OVERVIEW

A light, console-based reverse-shell manager and interactive listener written in Python 3. It allows you to accept and manage multiple reverse shell connections, select a client, and interact with it from a single terminal. (Version 1.1.0)

Legal & Ethical Notice: This tool can be used for offensive operations. Do not use it against networks, systems, or devices you do not own or for which you do not have explicit, written permission. Use only in your lab, on your machines, or within written scopes of authorized penetration tests.

Key Features

  • Listen for multiple reverse shell connections (TCP).
  • Auto-assign incremental client IDs.
  • Interactive console with commands like list, use <id>, helpsh, clear, and exit.
  • Per-client output handling (only output from the selected client is printed).
  • Non-blocking handling of multiple clients via threads and queues.
  • Shell one-liners (Bash, Python, PowerShell, etc.) included via helpsh.

Requirements

  • Software: Python 3.8+ recommended.
  • Python Modules: colorama and pygments.
    python3 -m pip install colorama pygments

WORKFLOW

  1. Start the listener on your lab machine: python3 smrs.py.
  2. From an authorized target, run a reverse shell payload that connects back to your listener IP/PORT.
  3. When a client connects, the handler will automatically notify you and select the client. (Example message: [+] Client 1 connected from 10.0.0.12:56789 [*] Auto-selected client 1)
  4. Use list to view connected clients.
  5. Use use <id> to select a different client.
  6. Type shell commands and press Enter; the output from the selected client will appear in your console.
  7. Use helpsh to view the bundled one-liners.

Command List

Command Description
list List current connections and which client is selected.
use <id> Switch to a client by its numeric ID.
help Display help menu.
helpsh Print reverse-shell one-liners (syntax highlighted).
clear / cls Clear console and reprint banner.
exit / quit Close all client sockets and exit.

Changing IP/PORT

Modify these variables at the top of the Python script and restart it:

IP = '10.0.0.5'      # used in the embedded payload templates
HOST = '0.0.0.0'     # interface to bind the listener
PORT = 4444          # listener port

SUPPORT

Troubleshooting

  • Nothing connects: Check the client payload's IP/port, ensure the listener is bound correctly (set HOST to 0.0.0.0 to listen on all interfaces), and check for firewall rules.
  • Client disconnects immediately: Look for payload errors on the client side (wrong quoting, missing interpreter), network drops, or NAT issues.
  • Encoding issues: The output is decode('utf-8', errors='ignore'), so some binary or non-UTF8 data may be ignored or mangled.
  • Permission issues binding to port < 1024: Use a higher port or run script with appropriate privileges.

Security Considerations

  • Do not expose the tool on untrusted networks or the public internet, as it accepts raw shell input/output over TCP.
  • Consider running the listener inside an isolated environment (VM, container) and inside an isolated network segment when testing.

LICENSE

MIT License

Copyright (c) 2025 MRITARI

Permission is hereby granted, free of charge, to any person obtaining a copy of this software and associated documentation files (the “Software”), to deal in the Software without restriction, including without limitation the rights to use, copy, modify, merge, publish, distribute, sublicense, and/or sell copies of the Software, and to permit persons to whom the Software is furnished to do so, subject to the following conditions:

The above copyright notice and this permission notice shall be included in all copies or substantial portions of the Software.

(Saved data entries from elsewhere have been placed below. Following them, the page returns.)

(** X6.  A request changes the process only by creating an item: either
    it is a POST /items answered 201, whose body is the created item, which
    takes the next id and is appended while the id sequence advances by
    one; or its status is not 201 and the state is exactly as before. *)
Theorem only_a_created_item_changes_the_process
  (rnd : nat -> float) (req : Request) (p : Process) :
  (status (fst (serve rnd req p)) = 201 /\ endpoint req = POST_items /\
   exists item,
     id item = _id_seq p /\
     body (fst (serve rnd req p)) = Json (to_dict item) /\
     snd (serve rnd req p) = mkProcess (_id_seq p + 1) (inventory p ++ [item]))
  \/ (status (fst (serve rnd req p)) <> 201 /\ snd (serve rnd req p) = p).
Proof.
  destruct (serve_outcome rnd req p) as [(n & x & c & He & E)|H]; [left|now right].
  rewrite E. split; [reflexivity|]. split; [exact He|].
  eexists. split; [|split; reflexivity]. reflexivity.
Qed.

(** X7.  After a request answered 201, GET /items lists the items that
    were there before, in the same order, followed by the item the 201
    response carried. *)
Theorem created_item_is_listed_last
  (rnd rnd' : nat -> float) (req : Request) (p : Process)
  (a : list (string * string)) (j : option JValue) (f : list (string * string)) :
  status (fst (serve rnd req p)) = 201 ->
  exists v,
    body (fst (serve rnd req p)) = Json v /\
    fst (serve rnd' (mkRequest GET_items a j f) (snd (serve rnd req p)))
    = mkResponse (Json (JList (items_to_dicts (inventory p) ++ [v]))) 200.
Proof.
  intros H.
  destruct (serve_outcome rnd req p) as [(n & x & c & He & E)|[H' _]]; [|contradiction].
  rewrite E. eexists. split; [reflexivity|].
  unfold serve, respond, get_items, bind, all, ret, jsonify. cbn [endpoint fst snd inventory].
  unfold items_to_dicts. rewrite map_app. reflexivity.
Qed.

Lemma created_item_is_listed_last_witness :
  exists v,
    body (fst (serve no_draw
                 (post_json (JDict [("name", JStr "Pen"); ("price", JStr "1.5");
                                    ("category", JStr "stationery")]%string)) startup))
    = Json v /\
    fst (serve no_draw (mkRequest GET_items [] None [])
           (snd (serve no_draw
                   (post_json (JDict [("name", JStr "Pen"); ("price", JStr "1.5");
                                      ("category", JStr "stationery")]%string)) startup)))
    = mkResponse (Json (JList (items_to_dicts (inventory startup) ++ [v]))) 200.
Proof.
  apply (created_item_is_listed_last no_draw no_draw
           (post_json (JDict [("name", JStr "Pen"); ("price", JStr "1.5");
                              ("category", JStr "stationery")]%string)) startup [] None []).
  vm_compute; reflexivity.
Defined.

(** ** Outcomes of POST /items *)

Lemma strip_text (v : JValue) : isinstance_str v = true -> exists s, strip v = Ok s.
Proof. destruct v; try discriminate. intros _. eexists. reflexivity. Qed.

Lemma strip_not_text (v : JValue) : isinstance_str v = false -> strip v = Raise AttributeError.
Proof. destruct v; try discriminate; reflexivity. Qed.

(** X8.  POST /items answers 500 only in two situations: the body
    resolves to something that is not a dictionary, or it is a dictionary
    with a text name and a truthy price whose category is truthy but not
    a text.  It does answer 500 in the first situation, and in the
    second whenever the price converts to a number. *)
Theorem create_item_server_error_cases
  (rnd : nat -> float) (a : list (string * string)) (j : option JValue)
  (f : list (string * string)) (p : Process) :
  (status (fst (serve rnd (mkRequest POST_items a j f) p)) = 500 ->
   (forall d, payload (mkRequest POST_items a j f) <> JDict d) \/
   (exists d,
      payload (mkRequest POST_items a j f) = JDict d /\
      isinstance_str (field d "name") = true /\
      truthy (field d "category") = true /\ isinstance_str (field d "category") = false /\
      truthy (field d "price") = true)) /\
  ((forall d, payload (mkRequest POST_items a j f) <> JDict d) ->
   serve rnd (mkRequest POST_items a j f) p = (mkResponse ServerErrorPage 500, p)) /\
  (forall d x,
     payload (mkRequest POST_items a j f) = JDict d ->
     isinstance_str (field d "name") = true ->
     truthy (field d "category") = true -> isinstance_str (field d "category") = false ->
     truthy (field d "price") = true -> float_ (field d "price") = Ok x ->
     serve rnd (mkRequest POST_items a j f) p = (mkResponse ServerErrorPage 500, p)).
Proof.
  rewrite serve_post. unfold respond. split; [|split].
  - destruct (payload (mkRequest POST_items a j f)) as [ |b|z|x|s|l|d] eqn:E;
      try (intros _; left; intros d'; discriminate).
    rewrite (create_item_on_dict _ p d E).
    destruct (isinstance_str (field d "name")) eqn:Hn;
    destruct (truthy (field d "category")) eqn:Hc;
    destruct (truthy (field d "price")) eqn:Hp; cbn [negb orb]; try discriminate.
    destruct (float_ (field d "price")) as [x|e]; [|discriminate].
    destruct (strip_text _ Hn) as [n ->].
    destruct (isinstance_str (field d "category")) eqn:Hs.
    + destruct (strip_text _ Hs) as [c ->]. discriminate.
    + intros _. right. exists d. repeat split; assumption.
  - intros H. now rewrite create_item_not_dict.
  - intros d x E Hn Hc Hs Hp Hx.
    rewrite (create_item_on_dict _ p d E), Hn, Hc, Hp, Hx. cbn [negb orb].
    destruct (strip_text _ Hn) as [n ->]. now rewrite (strip_not_text _ Hs).
Qed.

Lemma create_item_depends_on_payload (r1 r2 : Request) (p : Process) :
  payload r1 = payload r2 -> create_item r1 p = create_item r2 p.
Proof. intros H. unfold create_item. now rewrite H. Qed.

(** X9.  A JSON body that is falsy (null, false, 0, 0.0, the empty text,
    list or object) is treated as if there were no JSON body: the form
    fields are used. *)
Theorem create_item_falsy_json_uses_form
  (rnd : nat -> float) (a : list (string * string)) (v : JValue)
  (f : list (string * string)) (p : Process) :
  truthy v = false ->
  serve rnd (mkRequest POST_items a (Some v) f) p
  = serve rnd (mkRequest POST_items a None f) p.
Proof.
  intros H. rewrite !serve_post. unfold respond.
  rewrite (create_item_depends_on_payload _ (mkRequest POST_items a None f)); [reflexivity|].
  unfold payload. cbn [json]. rewrite H. reflexivity.
Qed.

Lemma create_item_falsy_json_uses_form_witness :
  serve no_draw
    (mkRequest POST_items [] (Some (JDict []))
       [("name", "Pen"); ("price", "1.5"); ("category", "stationery")]%string) startup
  = serve no_draw
      (mkRequest POST_items [] None
         [("name", "Pen"); ("price", "1.5"); ("category", "stationery")]%string) startup.
Proof.
  apply (create_item_falsy_json_uses_form no_draw [] (JDict [])
           [("name", "Pen"); ("price", "1.5"); ("category", "stationery")]%string startup).
  reflexivity.
Defined.

Lemma of_str_empty : PyFloat.of_str "" = None.
Proof. vm_compute; reflexivity. Qed.

(** X10.  With a body that is not JSON, POST /items answers 201 only when
    the form has a name, a non-empty category and a non-empty price.  When
    it has them and the price reads as a number, the item is created with
    that price and the next id, and with the name and category stripped
    (stated for ASCII texts); when the price is an ASCII text that does
    not read as a number, the answer is 400 with the message "Price must
    be a number" and nothing changes. *)
Theorem create_item_from_form
  (rnd : nat -> float) (a : list (string * string)) (f : list (string * string))
  (p : Process) :
  (status (fst (serve rnd (mkRequest POST_items a None f) p)) = 201 ->
   exists n c v,
     assoc "name" f = Some n /\ assoc "category" f = Some c /\ c <> ""%string /\
     assoc "price" f = Some v /\ v <> ""%string) /\
  (forall n c v x,
     assoc "name" f = Some n -> assoc "category" f = Some c -> c <> ""%string ->
     assoc "price" f = Some v -> PyFloat.of_str v = Some x ->
     exists n' c' : string,
       serve rnd (mkRequest POST_items a None f) p
       = (mkResponse
            (Json (JDict [("name", JStr n'); ("price", JFloat x);
                          ("category", JStr c'); ("id", JInt (_id_seq p))]%string)) 201,
          mkProcess (_id_seq p + 1) (inventory p ++ [mkItem n' x c' (_id_seq p)])) /\
       (PyStr.is_ascii n = true -> n' = PyStr.strip n) /\
       (PyStr.is_ascii c = true -> c' = PyStr.strip c)) /\
  (forall n c v,
     assoc "name" f = Some n -> assoc "category" f = Some c -> c <> ""%string ->
     assoc "price" f = Some v -> v <> ""%string ->
     PyStr.is_ascii v = true -> PyFloat.of_str v = None ->
     serve rnd (mkRequest POST_items a None f) p
     = (mkResponse (Json (error_body price_not_number)) 400, p)).
Proof.
  rewrite serve_post. unfold respond.
  rewrite (create_item_on_dict (mkRequest POST_items a None f) p
             (map (fun kv => (fst kv, JStr (snd kv))) f) eq_refl).
  rewrite !field_form.
  destruct (assoc "name" f) as [n|];
    [|split; [discriminate|split; intros; discriminate]].
  destruct (assoc "category" f) as [c|];
    [|split; [discriminate|split; intros; discriminate]].
  cbn [isinstance_str truthy negb orb strip float_].
  destruct c as [|c0 c'].
  { split; [discriminate|split].
    - intros ? ? ? ? _ [= <-] H. now destruct H.
    - intros ? ? ? _ [= <-] H. now destruct H. }
  cbn [String.eqb negb orb].
  destruct (assoc "price" f) as [v|];
    [|split; [discriminate|split; intros; discriminate]].
  cbn [isinstance_str truthy negb orb strip float_].
  destruct v as [|v0 v'].
  { split; [discriminate|split].
    - intros ? ? ? ? _ _ _ [= <-] H. rewrite of_str_empty in H. discriminate.
    - intros ? ? ? _ _ _ [= <-] H. now destruct H. }
  cbn [String.eqb negb orb].
  destruct (PyFloat.of_str (String v0 v')) as [x|] eqn:Hx.
  - split; [|split].
    + intros _. exists n, (String c0 c'), (String v0 v'). repeat split; discriminate.
    + intros n' c'' v'' x' [= <-] [= <-] _ [= <-] H. rewrite Hx in H.
      injection H as <-. exists (PyStr.strip n), (PyStr.strip (String c0 c')).
      split; [reflexivity|]. split; intros _; reflexivity.
    + intros n' c'' v'' _ _ _ [= <-] _ _ H. congruence.
  - split; [discriminate|split].
    + intros n' c'' v'' x' _ _ _ [= <-] H. congruence.
    + intros n' c'' v'' _ _ _ _ _ _ _. reflexivity.
Qed.

(** ** Discounts outside the range *)

Lemma clamp_zero : PyFloat.max 0 (PyFloat.min 0 100) = 0%float.
Proof. vm_compute; reflexivity. Qed.

Lemma clamp_hundred : PyFloat.max 0 (PyFloat.min 100 100) = 100%float.
Proof. vm_compute; reflexivity. Qed.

THE SOFTWARE IS PROVIDED “AS IS”, WITHOUT WARRANTY OF ANY KIND, EXPRESS OR IMPLIED, INCLUDING BUT NOT LIMITED TO THE WARRANTIES OF MERCHANTABILITY, FITNESS FOR A PARTICULAR PURPOSE AND NONINFRINGEMENT. IN NO EVENT SHALL THE AUTHORS OR COPYRIGHT HOLDERS BE LIABLE FOR ANY CLAIM, DAMAGES OR OTHER LIABILITY, WHETHER IN AN ACTION OF CONTRACT, TORT OR OTHERWISE, ARISING FROM, OUT OF OR IN CONNECTION WITH THE SOFTWARE OR THE USE OR OTHER DEALINGS IN THE SOFTWARE.